Northcott, who recently faced heavy criticism for suggesting that Islam is evil and non-Christians have “no Constitutional rights” in the U.S., made the comments in March 2018 at the Chafer Theological Seminary Pastor’s Conference, where Northcott made a speech on the “The Local Church’s Role in Government.”
During the clip, unearthed by TN Holler, Northcott takes a question from an audience member on how he would respond if the federal government “does something ridiculous like legalize gay marriage” and what advice he would give a Christian clerk on whether to issue a same-sex marriage license.
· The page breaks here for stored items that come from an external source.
(** What becomes of a row whose claim [e] was processed at [now]: never left in
    flight; dead only when its attempts are used up; back in the queue with the
    attempt kept and a bounded delay, or, when paused, with the attempt given
    back; finished with the transaction that carried it. *)
Definition settled_claim (env : RelayEnv) (e : OutboxEntry) (now : Z) (row : OutboxEntry) : Prop :=
  match ob_status row with
  | ob_processing => False
  | ob_submitted => False
  | ob_dead => rs_maxAttempts (re_settings env) <= ob_attempts e /\ ob_attempts row = ob_attempts e
  | ob_pending =>
      ob_envelopeHash row = None /\
      ((ia_paused (re_invoke env e) <> None /\ ob_attempts row = Z.max 0 (ob_attempts e - 1) /\
        ob_nextAttemptAt row = now + 30000) \/
       (ob_attempts e < rs_maxAttempts (re_settings env) /\ ob_attempts row = ob_attempts e /\
        now + 1000 <= ob_nextAttemptAt row <= now + 300000))
  | ob_simulated => ia_dryRun (re_invoke env e) = true
  | ob_confirmed =>
      (exists h, ob_envelopeHash e = Some h /\ re_check env h = Some GT_SUCCESS /\ ob_txHash row = Some h) \/
      (exists h, ia_submit (re_invoke env e) = sub_sent h /\ ob_txHash row = Some h /\
         waitForConfirmation (ia_polls (re_invoke env e)) = CS_SUCCESS)
  end.

Section settle.
Context (env : RelayEnv) (e : OutboxEntry) (now : Z).

(** The worker still owns the row. *)
Definition owns_row (w : RelayWorld) : Prop :=
  exists row, find_row (ob_id e) (rw_outbox w) = Some row /\ ob_status row = ob_processing /\ ob_attempts row = ob_attempts e.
Discussing the 2015 Supreme Court’s decision to legalize same-sex marriage, Northcott claims that the country is being ruled by “five people in black dresses” in reference to the number of judges on the bench needed to give a majority.
After mentioning how he does not recognize gay marriage, Northcott said his advice to the clerk would be “don’t succumb” to rules not enforced by God.
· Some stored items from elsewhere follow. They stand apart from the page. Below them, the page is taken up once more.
(** The registry call of [verifyAndSubmit] and what follows it. *)
Definition submit_slash (s : PendingSlash) (active : bool) (now : Z) : GM unit :=
  modify (log_event (SlashRequested s now)) ;;;
  match se_slashSolver env (ps_solverAddress s) (ps_intentId s) (ps_reason s) with
  | RegistryThrows msg => Throw (SagaFailure msg)
  | RegistryPaused msg =>
      moves (ps_intentId s) [ps_challenge_window]
        [S_nextAttemptAt (now + SLASH_PAUSED_RECHECK_MS);
         S_lastError (Some ("paused by kill-switch: " +:+ msg)%string)] None ;;; Done tt
  | RegistryAnswers r =>
      if rg_failed r then retryOrGiveUp s (rg_detail r) now
      else
        submitted <- moves (ps_intentId s) [ps_challenge_window]
          [S_state ps_submitted; S_txHash (rg_txHash r); S_simulated (negb (rg_submitted r)); S_submittedAt (Some now);
           S_nextAttemptAt now; S_lastError None] None;
        match submitted with
        | None => Done tt
        | Some _ =>
            modify (recordSlashTransition "submitted" (if rg_submitted r then "broadcast" else "simulated")) ;;;
            audit (ps_intentId s) slashed "system" "slash submitted"
              [("solver", Some (MStr (ps_solverAddress s))); ("txHash", MStr <$> rg_txHash r);
               ("simulated", Some (MBool (negb (rg_submitted r)))); ("solverActive", Some (MBool active));
               ("detail", Some (MStr (rg_detail r)))]%string
        end
  end.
Northcott goes on to say how a DA has “a lot authority whether you know it or not,” including whether to bring forward prosecutions for anything including murder.
“It’s our choice, unfettered, so to deal with that you elect a good Christian man as DA and they’ll make sure that they at least don’t get prosecuted criminally.”
Discussing abuse cases, Northcott adds: “So the social engineers on the Supreme Court decided that we now have homosexual marriage. I disagree with them.
“What do I do with domestic assaults? On one hand I don’t prosecute them because I don’t recognize it as marriage. On the other hand, if I don’t prosecute them then the sinner—the immoral guy—gets less punishment. What do you do?
“Well the reason where I came down in my evaluation was the reason that there’s extra punishment on domestic violence is to recognize and protect the sanctity of marriage. And I said there’s no marriage to protect. So I don’t prosecute them as domestics.”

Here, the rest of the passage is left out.